PROBLEM STATEMENT. Your answer must be every line of the data that contains "eexists".
══════════════════════════════
(** ** Application *)

Lemma schedule_application_spec r c :
  mwp (schedule_application r) c
    (λ r' c', (r' = r ∧ c' = c ∧
        (is_Some (lw_pending_application (co_log_work c)) ∨
         st_commit_index (co_state c) ≤ st_last_applied (co_state c))) ∨
       (let s := co_state c in
        let id := lw_next_application_request_id (co_log_work c) in
        ∃ entry, lw_pending_application (co_log_work c) = None ∧
          st_last_applied s < st_commit_index s ∧ id < 2 ^ 63 ∧
          log_at (log_of s) (u64 (st_last_applied s + 1 - snapshot_base s - 1)) = Ret entry ∧
          r' = emit r (ApplyLogEntry (mkApply id entry)) ∧
          c' = on_log_work (set_application (id + 1)
                 (Some (mkPendingApplication (mkApply id entry) false))) c))
    (λ e c', ∃ n, c' = on_log_work (set_application n (lw_pending_application (co_log_work c))) c).
Proof.
  unfold schedule_application. do 2 mstep. mstep.
  - mstep. left. split_and!; try done.
    rename select (_ || _ = true) into Hb. apply orb_prop in Hb as [Hb|Hb].
    + left. by apply bool_decide_eq_true in Hb.
    + right. by apply Z.leb_le.
  - rename select (_ || _ = false) into Hb. apply orb_false_iff in Hb as [Hp Hc].
    apply bool_decide_eq_false, eq_None_not_Some in Hp. apply Z.leb_gt in Hc.
    mstep. mstep. apply owp_throw_when.
    { intros _. exists (lw_next_application_request_id (co_log_work c)).
      by destruct c as [? ? ? [] ? ? ?]. }
    intros Hid%Z.leb_gt. mstep. apply mwp_modify. mstep. mstep.
    destruct (log_at _ _) as [entry|x] eqn:Hat; simpl.
    2: { eexists. reflexivity. }
    mstep. apply mwp_modify. mstep. right. exists entry. split_and!; try done.
Qed.

(** ** Reads *)

Definition read_effect (e : Effect) : Prop :=
  match e with ReadIndexResponse _ _ | ReadIndexRejected _ _ => True | _ => False end.

(** The pending reads that can be answered, in order of their contexts. *)
Definition ready_reads (c : Core) : list (Z * PendingRead) :=
  filter (λ kp, read_ready (co_state c) kp.2 = true) (entries (rd_pending_reads (co_reads c))).

Definition response_of (kp : Z * PendingRead) : Effect :=
  ReadIndexResponse (pr_request kp.2) (pr_read_index kp.2).

(** What remains after answering the reads of [l]. *)
Record answered (l : list (Z * PendingRead)) (d d' : Reads) : Prop := {
  an_pending : rd_pending_reads d' = foldl (λ m kp, delete kp.1 m) (rd_pending_reads d) l;
  an_requests : rd_pending_read_requests d'
    = foldl (λ m kp, delete (pr_request kp.2) m) (rd_pending_read_requests d) l;
  an_used : rd_used_read_requests d' = rd_used_read_requests d;
  an_context : rd_next_read_context d' = rd_next_read_context d;
  an_rejected : rd_rejected_read_count d' = rd_rejected_read_count d }.

Lemma complete_ready_reads_spec r c :
  mwp (complete_ready_reads r) c
    (λ r' c', ∃ d, c' = set_reads d c ∧ answered (ready_reads c) (co_reads c) d ∧
       r' = mkStep (sr_rules r) (sr_effects r ++ (response_of <$> ready_reads c)))
    (λ _ _, False).
Proof.
  unfold complete_ready_reads, ready_reads. do 2 mstep.
  set (P := λ kp : Z * PendingRead, read_ready (co_state c) kp.2 = true).
  apply (mwp_mfold _ (λ pre r' c', ∃ d, c' = set_reads d c ∧
    answered (filter P pre) (co_reads c) d ∧
    r' = mkStep (sr_rules r) (sr_effects r ++ (response_of <$> filter P pre)))).
  - exists (co_reads c). split_and!; [by destruct c|done|]. by rewrite app_nil_r; destruct r.
  - intros pre [k p] suf r' c' _ (d & -> & Hd & ->). rewrite filter_app.
    destruct (read_ready (co_state c) p) eqn:Hr.
    + rewrite filter_cons_True by done. mstep. apply mwp_modify. mstep. eexists.
      split_and!; [reflexivity| |].
      * destruct Hd. split; simpl; rewrite ?foldl_app; simpl; congruence.
      * unfold emit. simpl. rewrite fmap_app, app_assoc. done.
    + rewrite filter_cons_False by (unfold P; simpl; by rewrite Hr).
      rewrite filter_nil, app_nil_r. mstep. eauto.
Qed.

Lemma reject_pending_reads_spec reason r c :
  mwp (reject_pending_reads reason r) c
    (λ r' c', ∃ n, c' = set_reads (mkReads ∅ ∅ (rd_used_read_requests (co_reads c))
          (rd_next_read_context (co_reads c)) (rd_completed_read_count (co_reads c)) n) c ∧
       r' = mkStep (sr_rules r) (sr_effects r ++
         ((λ kp : Z * PendingRead, ReadIndexRejected (pr_request kp.2) reason) <$>
            entries (rd_pending_reads (co_reads c)))))
    (λ _ _, False).
Proof.
  unfold reject_pending_reads. do 3 mstep.
  eapply mwp_mono; [apply (mwp_mfold _ (λ pre r' c', ∃ n,
      c' = set_reads (mkReads (rd_pending_reads (co_reads c))
        (rd_pending_read_requests (co_reads c)) (rd_used_read_requests (co_reads c))
        (rd_next_read_context (co_reads c)) (rd_completed_read_count (co_reads c)) n) c ∧
      r' = mkStep (sr_rules r) (sr_effects r ++
         ((λ kp : Z * PendingRead, ReadIndexRejected (pr_request kp.2) reason) <$> pre)))
      (λ _ _, False))| |done].
  - exists (rd_rejected_read_count (co_reads c)). split; [by destruct c as [? ? ? ? ? [] ?]|].
    by rewrite app_nil_r; destruct r.
  - intros pre [k p] suf r' c' _ (n & -> & ->). mstep. apply mwp_modify. mstep.
    eexists. split; [reflexivity|]. unfold emit. simpl. by rewrite fmap_app, app_assoc.
  - intros r' c' (n & -> & ->). mstep. apply mwp_modify. mstep. by exists n.
Qed.

(** The acknowledgement of a pending read by [from]. *)
Definition acknowledged (s : State) (from : Z) (p : PendingRead) : PendingRead :=
  let acks := {[from]} ∪ pr_acknowledgements p in
  mkPendingRead (pr_request p) (pr_read_index p) acks
    (pr_quorum_confirmed p || (majority s <=? Z.of_nat (size acks))).

(** When [acknowledge_read] counts a response. *)
Definition counts (c : Core) (response : AppendEntriesResponse) (context : Z) (p : PendingRead)
    : Prop :=
  st_role (co_state c) = role_leader ∧ ar_term response = current_term (co_state c) ∧
  ar_succeeded response = true ∧ ar_read_context response = Some context ∧
  rd_pending_reads (co_reads c) !! context = Some p.

Lemma acknowledge_read_spec from response r c :
  mwp (acknowledge_read from response r) c
    (λ r' c', (r' = r ∧ c' = c) ∨
       ∃ context p, counts c response context p ∧
         let d1 := set_pending_reads (<[context := acknowledged (co_state c) from p]>
           (rd_pending_reads (co_reads c))) (rd_pending_read_requests (co_reads c)) (co_reads c) in
         let c1 := set_reads d1 c in
         ∃ d, c' = set_reads d c ∧ answered (ready_reads c1) d1 d ∧
           r' = mkStep (sr_rules r) (sr_effects r ++ (response_of <$> ready_reads c1)))
    (λ _ _, False).
Proof.
  unfold acknowledge_read. do 2 mstep. mstep; [by mstep; left|].
  rename select (_ || _ = false) into Hb.
  apply orb_false_iff in Hb as [Hb Hs%negb_false_iff].
  apply orb_false_iff in Hb as [Hr%negb_false_iff%bool_decide_eq_true Ht%negb_false_iff%Z.eqb_eq].
  mstep; [|by mstep; left]. mstep; [|by mstep; left]. mstep. apply mwp_modify.
  eapply mwp_mono; [apply complete_ready_reads_spec| |done].
  intros r' c' (d & -> & Hd & ->). right. do 2 eexists. split; [by split_and!|].
  exists d. split; [done|]. split; [exact Hd|done].
Qed.

Lemma acknowledge_read_frame from response r c :
  mwp (acknowledge_read from response r) c
    (λ r' c', (∃ d, c' = set_reads d c) ∧ adds read_effect r r') (λ _ _, False).
Proof.
  eapply mwp_mono; [apply acknowledge_read_spec| |done].
  intros r' c' [[-> ->]|(context & p & _ & d & -> & _ & ->)].
  - split; [exists (co_reads c); by destruct c|auto with kura].
  - split; [by exists d|]. eexists. split; [done|]. by apply Forall_fmap, Forall_true.
Qed.

(** ** Log persistence *)

Lemma split_log_persistence_spec es :
  match split_log_persistence es with
  | None => ∀ q, PersistLog q ∉ es
  | Some (before, q, after) =>
      ∃ pre, before = pre ++ [PersistLog q] ∧ es = pre ++ PersistLog q :: after ∧
        ∀ q', PersistLog q' ∉ pre
  end.
Proof.
  induction es as [|e es IH]; simpl; [set_solver|].
  destruct e; try (destruct (split_log_persistence es) as [[[before q] after]|];
    [destruct IH as (pre & -> & -> & Hpre); eexists (_ :: pre); split_and!; try done; set_solver
    |set_solver]).
  exists []. split_and!; try done. set_solver.
Qed.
══════════════════════════════
OUTPUT BELOW.
    2: { eexists. reflexivity. }
    + rewrite filter_cons_True by done. mstep. apply mwp_modify. mstep. eexists.
    eexists. split; [reflexivity|]. unfold emit. simpl. by rewrite fmap_app, app_assoc.
  intros r' c' (d & -> & Hd & ->). right. do 2 eexists. split; [by split_and!|].
  - split; [by exists d|]. eexists. split; [done|]. by apply Forall_fmap, Forall_true.
    [destruct IH as (pre & -> & -> & Hpre); eexists (_ :: pre); split_and!; try done; set_solver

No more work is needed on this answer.